Nim's default stack tracing functionality comes with significant overhead, by adding nimln_(), nimfr_() calls all over the place. The problem is being discussed upstream in this GitHub issue.

That popFrame() at the end of each C function is particularly problematic, since it prevents the C compiler from doing tail-call optimisations.

This is a lightweight alternative based on libbacktrace, meant to offer the same stack traces without the runtime overhead.

C++ function name demangling is supported using "__cxa_demangle()".

Building & Testing

This project uses Git submodules, so get it with:

git clone https://github.com/status-im/nim-libbacktrace.git
cd nim-libbacktrace
git submodule update --init

You build the library (or libraries, on macOS) with make. You test it with make test.

Nimble is grudgingly supported, so nimble install works. (No, we will not let a silly package manager dictate our project's structure. People have the power!)

Supported platforms

Tested with GCC and LLVM on Linux, macOS and 64-bit Windows (with Mingw-w64 and the MSYS that comes with "Git for Windows").

Usage

bttest.nim:

import libbacktrace

# presumably in some procedure:
echo getBacktrace()

# Should be the same output as writeStackTrace() - minus the header.
# When the C compiler inlines some procs, libbacktrace might get confused with proc names,
# but it gets the files and line numbers right nonetheless.

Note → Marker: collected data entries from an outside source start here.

(** ** Templates *)

Record TriggerContext := mkTriggerContext {
  tc_text : string;
  tc_author : string;
  tc_channel_id : string;
  tc_timestamp : string;
  tc_emoji : string;
  tc_message_id : string;
  tc_is_reply : bool;
  tc_webhook_fields : gmap string string
}.

Definition get_field (c : TriggerContext) (name : string) : option string :=
  if decide (name = "text") then Some (tc_text c)
  else if decide (name = "author") then Some (tc_author c)
  else if decide (name = "channel_id") then Some (tc_channel_id c)
  else if decide (name = "timestamp") then Some (tc_timestamp c)
  else if decide (name = "emoji") then Some (tc_emoji c)
  else if decide (name = "message_id") then Some (tc_message_id c)
  else tc_webhook_fields c !! name.

(** [find(p)]: what is before and after the first occurrence of [p]. *)
Fixpoint split_str (p s : string) : option (string * string) :=
  match strip_prefix p s with
  | Some r => Some ("", r)
  | None =>
      match s with
      | EmptyString => None
      | String a s' => match split_str p s' with Some (l, r) => Some (String a l, r) | None => None end
      end
  end.

(** [value.chars().take(n)] of UTF-8 text. *)
Fixpoint take_chars (n : N) (l : bytes) : bytes :=
  match l with
  | [] => []
  | b :: l => if is_cont b then b :: take_chars n l else if (n =? 0)%N then [] else b :: take_chars (n - 1) l
  end.

Class TemplateApi (num : Type) := {
  (** [Value::to_string] *)
  json_text : Json num → string;
  (** [PublicKey::from_hex] and then [to_bech32] *)
  npub : string → option string
}.

Section templates.
Context {num : Type} `{TemplateApi num} (ctx : TriggerContext) (outputs : gmap string (Json num)).

Definition json_to_string (v : Json num) : string :=
  match v with
  | JString s => s
  | JBool b => if b then "true" else "false"
  | JNull => ""
  | _ => json_text v
  end.

Definition resolve_variable (path : string) : option string :=
  match strip_prefix "trigger." path with
  | Some field => get_field ctx field
  | None =>
      match strip_prefix "steps." path with
      | None => None
      | Some rest =>
          match split_once "." rest with
          | None => None
          | Some (step_id, rest) =>
              match split_once "." rest with
              | None => None
              | Some (middle, field) =>
                  if decide (middle = "output") then json_to_string <$> (outputs !! step_id ≫= λ v, json_field v field)
                  else None
              end
          end
      end
  end.

Definition apply_filter (value raw_filter : string) : result WorkflowError string :=
  let filter := trim raw_filter in
  match strip_prefix "truncate(" filter ≫= strip_suffix ")" with
  | Some inner =>
      match parse_uint u64_max (trim inner) with
      | None => Err (TemplateError "truncate() requires a number")
      | Some n => Ok (str_of_bytes (take_chars n (bytes_of_str value)))
      end
  | None =>
      if decide (filter = "npub" ∨ filter = "truncate_pubkey") then Ok (default value (npub value))
      else Err (TemplateError "unknown filter")
  end.

(** What the text between two braces becomes. *)
Definition expand (inner : string) : result WorkflowError string :=
  let expr := trim inner in
  let '(path, filter) := match split_once "|" expr with
                         | Some (p, f) => (trim p, Some (trim f))
                         | None => (trim expr, None)
                         end in
  match resolve_variable path, filter with
  | Some v, Some f => apply_filter v f
  | Some v, None => Ok v
  | None, _ => Ok ("{{" +:+ expr +:+ "}}")
  end.

Fixpoint resolve_loop (fuel : nat) (acc remaining : string) : result WorkflowError string :=
  match split_str "{{" remaining with
  | None => Ok (acc +:+ remaining)
  | Some (before, rest) =>
      match fuel with
      | 0 => Err (TemplateError "out of fuel")
      | S fuel =>
          match split_str "}}" rest with
          | None => Ok (acc +:+ before +:+ "{{" +:+ rest)
          | Some (inner, rest) =>
              let? value := expand inner in
              resolve_loop fuel (acc +:+ before +:+ value) rest
          end
      end
  end.

Definition resolve_template (template : string) : result WorkflowError string :=
  if contains_str "{{" template then resolve_loop (String.length template) "" template else Ok template.

Definition resolve_opt (o : option string) : result WorkflowError (option string) :=
  match o with Some v => let? r := resolve_template v in Ok (Some r) | None => Ok None end.

Fixpoint resolve_headers (acc : gmap string string) (h : list (string * string)) : result WorkflowError (gmap string string) :=
  match h with
  | [] => Ok acc
  | (k, v) :: h => let? r := resolve_template v in resolve_headers (<[k := r]> acc) h
  end.
(** A scheduled run is created right after its instant was claimed, and the claim is made
    right after the role of the owner was read. *)
Definition tick_door (h : list (wevent (num := num))) (c : wcall num) : Prop :=
  match c with
  | ClaimFire community workflow _ =>
      ∃ w def role channel before, listed before w ∧ community = w_community_id w ∧ workflow = w_id w ∧
        w_channel_id w = Some channel ∧ decode_def (w_definition w) = Some def ∧ wd_enabled def = true ∧
        owner_authority_allows role (requires_elevated_authority def) = true ∧
        h = before ++ [wev (GetMemberRole community channel (w_owner_pubkey w)) (Ok role)]
  | CreateRun community workflow trigger_event _ =>
      trigger_event = None ∧ ∃ at_ before, h = before ++ [wev (ClaimFire community workflow at_) (Ok true)]
  | UpdateRun _ _ _ _ _ _ | AcquireWrite _ | SinkSend _ _ _ _ _ | PostReaction _ _ | HttpSend _ _ _ _ _ | SleepSecs _ => False
  | _ => True
  end.

Abbreviation W p h Q := (whatever wev (λ _ _, True) tick_door p h Q).

Lemma listed_workflow_mono h h' w : h `prefix_of` h' → listed h w → listed h' w.
Proof. intros [es ->] (ws & Hin & Hw). exists ws. split; [set_solver|done]. Qed.

Lemma schedule_due_reads now w trigger fired h : W (schedule_due now w trigger fired) h (λ _ _, True).
Proof.
  destruct trigger as [| | |[expr|] [dur|]|]; try done. apply whatever_bind.
  destruct (fired !! _) as [at_|]; [simpl; by destruct (interval_prefilter_should_fire _ _ _ _ _)|].
  split; [done|]. intros r _. simpl. by destruct (interval_prefilter_should_fire _ _ _ _ _).
Qed.

Lemma tick_workflow_spec now w fired h : listed h w → W (tick_workflow decode_def now w fired) h (λ _ _, True).
Proof.
  intros Hw. unfold tick_workflow. destruct (decode_def (w_definition w)) as [def|] eqn:Hd; [|done].
  destruct (wd_enabled def) eqn:He; [|done]. destruct (w_channel_id w) as [channel|] eqn:Hc; [|done]. cbn [negb].
  apply whatever_bind. eapply whatever_mono; [apply schedule_due_reads|].
  intros h1 [[[at_ interval]|] fired1] Hp _; [|done]. split; [done|]. intros [role|] _; [|done]. cbn.
  destruct (owner_authority_allows role _) eqn:Ha; [|done]. split.
  { exists w, def, role, channel, h1. split_and!; try done. by apply listed_workflow_mono with h. }
  intros [[|]|] _; [|done..]. cbn. split; [split; [done|]; by eexists _, _|]. by intros [run|] _.
Qed.

Lemma tick_workflows_spec now ws fired h : Forall (listed h) ws → W (tick_workflows decode_def now ws fired) h (λ _ _, True).
Proof.
  revert fired h. induction ws as [|w ws IH]; intros fired h Hws; [done|]. cbn [tick_workflows].
  apply Forall_cons in Hws as [Hw Hws]. apply whatever_bind. eapply whatever_mono; [by apply tick_workflow_spec|].
  intros h' fired' Hp _. apply IH. eapply Forall_impl; [exact Hws|]. intros w' Hw'. by apply listed_workflow_mono with h.
Qed.

Lemma run_loop_spec nows fired h : W (run_loop decode_def nows fired) h (λ _ _, True).
Proof.
  revert fired h. induction nows as [|now nows IH]; intros fired h; [done|]. cbn [run_loop]. apply whatever_bind.
  apply whatever_mono with (Q := λ _ _, True); [|by intros; apply IH]. split; [done|]. intros [ws|] _; [|done]. cbn -[whatever tick_workflows].
  apply whatever_bind. eapply whatever_mono; [apply tick_workflows_spec|done].
  apply Forall_forall. intros w Hw. exists ws. split; [set_solver|done].
Qed.

(** The table [scheduled_workflow_fires]: an insertion that conflicts returns no row, as
    does one for a workflow that is gone; a call that fails may have inserted. *)
Definition claim_effect (claims : gset claim_key) (c : wcall num) : wreply c → gset claim_key → Prop :=
  match c with
  | ClaimFire community workflow at_ => λ r claims',
      let key := (community, workflow, at_) in
      match r with
      | Ok true => key ∉ claims ∧ claims' = {[key]} ∪ claims
      | Ok false => claims' = claims
      | Err _ => claims' = claims ∨ claims' = {[key]} ∪ claims
      end
  | _ => λ _ claims', claims' = claims
  end.

(** The pods, and all their calls in the order they happened. *)
Record fleet := mkFleet {
  fl_claims : gset claim_key;
  fl_pods : list (wf num unit);
  fl_log : list (nat * wevent)
}.

Inductive fleet_step : fleet → fleet → Prop :=
| pod_calls claims claims' pods log p c k r :
    pods !! p = Some (Act c k) → claim_effect claims c r claims' →
    fleet_step (mkFleet claims pods log) (mkFleet claims' (<[p := k r]> pods) (log ++ [(p, wev c r)])).

(** Every pod runs rounds at times of its own, from anchors of its own. *)
Definition started (claims : gset claim_key) (pods : list (list Z * gmap (CommunityId * Uuid) Z)) : fleet :=
  mkFleet claims ((λ q, run_loop decode_def q.1 q.2) <$> pods) [].

Definition own (p : nat) (log : list (nat * wevent (num := num))) : list wevent := omap (λ x, if decide (x.1 = p) then Some x.2 else None) log.

(** The claim that an event wins. *)
Definition won (e : wevent (num := num)) : option claim_key :=
  let 'existT c r := e in
  match c return wreply c → option claim_key with
  | ClaimFire community workflow at_ => λ r, match r with Ok true => Some (community, workflow, at_) | _ => None end
  | _ => λ _, None
  end r.

(** Position [i] of the log creates a run for a claim: the last call of its pod won it. *)
Definition fired_at (log : list (nat * wevent (num := num))) (i : nat) (key : claim_key) : Prop :=
  ∃ p r t, log !! i = Some (p, wev (CreateRun key.1.1 key.1.2 None t) r) ∧ last (own p (take i log)) ≫= won = Some key.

We need debugging symbols in the binary and we can do without Nim's bloated and slow stack trace implementation:

nim c -f --debugger:native --stacktrace:off bttest.nim

If you're unfortunate enough to need this on macOS, there's an extra step for creating debugging symbols:

dsymutil bttest

Now you can run it:

./bttest

Debugging

export NIM_LIBBACKTRACE_DEBUG=1 to see the trace lines hidden by default.

Dependencies

You need Make, CMake and, of course, Nim up and running.

The other dependencies are bundled, for your convenience. We use a libbacktrace fork with macOS support and LLVM's libunwind variant that's needed on macOS and Windows.

If you know better and want to use your system's libbacktrace package instead of the bundled one, you can, with make USE_SYSTEM_LIBS=1 and by passing -d:libbacktraceUseSystemLibs to the Nim compiler.

How does libbacktrace work on systems without libunwind installed, I hear you asking? It uses GCC's basic unwind support in libgcc_s.so.1 - that runtime's so good that even Clang links it by default ;-)

To get the running binary's path in a cross-platform way, we rely on whereami.

License

Licensed and distributed under either of

or

at your option. These files may not be copied, modified, or distributed except according to those terms.